*Data extracts*:
(* ===== verification/Cold.v ===== *)
(** * The cold tier ([trailryx-store/src/cold.rs])

    A sealed segment as two objects: its records as one body, and its manifest
    behind the body's digest; and the checks of the reading back. *)

From S2P Require Import Prelude Bytes Ids Record Codec Digest Merkle Completeness Segment SimIo PackFormat PackWriter ObjectStore Publish.

Definition ENVELOPE_VERSION : Z := 1.

Inductive ColdError :=
  | ClPublish (e : PublishError)
  | ClMalformed (what : string)
  | ClBodyMissing
  | ClBodyAltered
  | ClWrongSegment
  | ClUnavailable.

#[export] Instance ColdError_eq_dec : EqDecision ColdError.
Proof. solve_decision. Defined.

Record Fetched := MkFetched { ft_manifest : SegmentManifest; ft_records : list (list byte) }.

#[export] Instance Fetched_eq_dec : EqDecision Fetched.
Proof. solve_decision. Defined.

(** ** The body *)

Definition encode_body (records : list (list byte)) : list byte :=
  to_be_bytes 8 (Z.of_nat (length records)) ++ concat (map w_bytes records).

(** [for _ in 0..count]; a turn that goes on takes four bytes at least, so the
    length of the input is fuel enough: without fuel nothing is left to take. *)
Fixpoint decode_records (fuel : nat) (count : Z) (rest : list byte) (out : list (list byte)) :
    result ColdError (list (list byte)) :=
  if count <=? 0 then
    if (length rest =? 0)%nat then Ok out else Err (ClMalformed "bytes after the last record")
  else if (length rest <? 4)%nat then Err (ClMalformed "a record length past the end")
  else
    match fuel with
    | O => Err (ClMalformed "a record length past the end")
    | S fuel' =>
        let len := Z.to_nat (from_be_bytes (take 4 rest)) in
        let rest := drop 4 rest in
        if (length rest <? len)%nat then Err (ClMalformed "a record shorter than it declared")
        else decode_records fuel' (count - 1) (drop len rest) (out ++ [take len rest])
    end.

Definition cold_decode_body (bytes : list byte) : result ColdError (list (list byte)) :=
  if (length bytes <? 8)%nat then Err (ClMalformed "a body shorter than its own count")
  else decode_records (length bytes) (from_be_bytes (take 8 bytes)) (drop 8 bytes) [].

(** ** The envelope *)

Definition encode_envelope (body_digest : Hash) (m : SegmentManifest) : list byte :=
  to_be_bytes 2 ENVELOPE_VERSION ++ body_digest ++ encode_manifest m.

Definition decode_envelope (bytes : list byte) : result ColdError (Hash * SegmentManifest) :=
  if (length bytes <? 2 + 48)%nat then Err (ClMalformed "an envelope shorter than its header")
  else if negb (from_be_bytes (take 2 bytes) =? ENVELOPE_VERSION)
  then Err (ClMalformed "an envelope version this reader predates")
  else
    m ← ok_or (decode_manifest (drop 50 bytes)) (ClMalformed "an unreadable manifest");
    Ok (slice bytes 2 48, m).

(** ** Publishing and fetching *)

Section Cold.
Context `{D : Digest} {S : Type} {OS : ObjectStore S}.

Definition cold_manifest_key (shard_ : ShardIx) (segment : SegmentId) : str :=
  manifest_key (MkPublication shard_ segment [] []).

Definition cold_publication (m : SegmentManifest) (records : list (list byte)) : Publication :=
  let body := encode_body records in
  MkPublication m.(m_shard) m.(m_segment) (encode_envelope (body_digest body) m) body.

Definition publish_segment (m : SegmentManifest) (records : list (list byte)) (attempts : Z) (s : S) :
    result ColdError Published * S :=
  let '(r, s) := publish (cold_publication m records) attempts s in (map_err ClPublish r, s).

(** What the fetched body is checked against. *)
Definition check_body (committed : Hash) (m : SegmentManifest) (body : list byte) : result ColdError (option Fetched) :=
  if negb (bool_decide (body_digest body = committed)) then Err ClBodyAltered
  else
    records ← cold_decode_body body;
    if negb (as_u64 (Z.of_nat (length records)) =? m.(m_records))
    then Err (ClMalformed "the body holds a different number of records than the manifest declares")
    else Ok (Some (MkFetched m records)).

Definition fetch_segment (shard_ : ShardIx) (segment : SegmentId) (s : S) : result ColdError (option Fetched) * S :=
  match os_get (cold_manifest_key shard_ segment) s with
  | (Err _, s) => (Err ClUnavailable, s)
  | (Ok None, s) => (Ok None, s)
  | (Ok (Some envelope), s) =>
      match decode_envelope envelope with
      | Err e => (Err e, s)
      | Ok (committed, m) =>
          if negb (m.(m_shard) =? shard_) || negb (m.(m_segment) =? segment) then (Err ClWrongSegment, s)
          else
            match os_get (body_key_for (MkPublication shard_ segment [] []) committed) s with
            | (Err _, s) => (Err ClUnavailable, s)
            | (Ok None, s) => (Err ClBodyMissing, s)
            | (Ok (Some body), s) => (check_body committed m body, s)
            end
      end
  end.

Definition fetch_published_manifest (shard_ : ShardIx) (segment : SegmentId) (version : VersionId) (s : S) :
    result ColdError (option (Hash * SegmentManifest)) * S :=
  match os_get_version (cold_manifest_key shard_ segment) version s with
  | (Err _, s) => (Err ClUnavailable, s)
  | (Ok None, s) => (Ok None, s)
  | (Ok (Some bytes), s) => (dm ← decode_envelope bytes; Ok (Some dm), s)
  end.

End Cold.

(** ** The body's encoding is a codec *)

Definition body_ok (records : list (list byte)) : Prop :=
  u64_ok (Z.of_nat (length records)) /\ Forall (fun r => u32_ok (Z.of_nat (length r))) records.

#[export] Instance body_ok_dec records : Decision (body_ok records).
Proof. unfold body_ok. apply _. Defined.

*Problem to work on*: Return only those lines that run from the one containing "else Ok (Some (MkFetched m records))." through the end of the entries, keeping each exactly as written.

*Response to the task*:
    else Ok (Some (MkFetched m records)).

Definition fetch_segment (shard_ : ShardIx) (segment : SegmentId) (s : S) : result ColdError (option Fetched) * S :=
  match os_get (cold_manifest_key shard_ segment) s with
  | (Err _, s) => (Err ClUnavailable, s)
  | (Ok None, s) => (Ok None, s)
  | (Ok (Some envelope), s) =>
      match decode_envelope envelope with
      | Err e => (Err e, s)
      | Ok (committed, m) =>
          if negb (m.(m_shard) =? shard_) || negb (m.(m_segment) =? segment) then (Err ClWrongSegment, s)
          else
            match os_get (body_key_for (MkPublication shard_ segment [] []) committed) s with
            | (Err _, s) => (Err ClUnavailable, s)
            | (Ok None, s) => (Err ClBodyMissing, s)
            | (Ok (Some body), s) => (check_body committed m body, s)
            end
      end
  end.

Definition fetch_published_manifest (shard_ : ShardIx) (segment : SegmentId) (version : VersionId) (s : S) :
    result ColdError (option (Hash * SegmentManifest)) * S :=
  match os_get_version (cold_manifest_key shard_ segment) version s with
  | (Err _, s) => (Err ClUnavailable, s)
  | (Ok None, s) => (Ok None, s)
  | (Ok (Some bytes), s) => (dm ← decode_envelope bytes; Ok (Some dm), s)
  end.

End Cold.

(** ** The body's encoding is a codec *)

Definition body_ok (records : list (list byte)) : Prop :=
  u64_ok (Z.of_nat (length records)) /\ Forall (fun r => u32_ok (Z.of_nat (length r))) records.

#[export] Instance body_ok_dec records : Decision (body_ok records).
Proof. unfold body_ok. apply _. Defined.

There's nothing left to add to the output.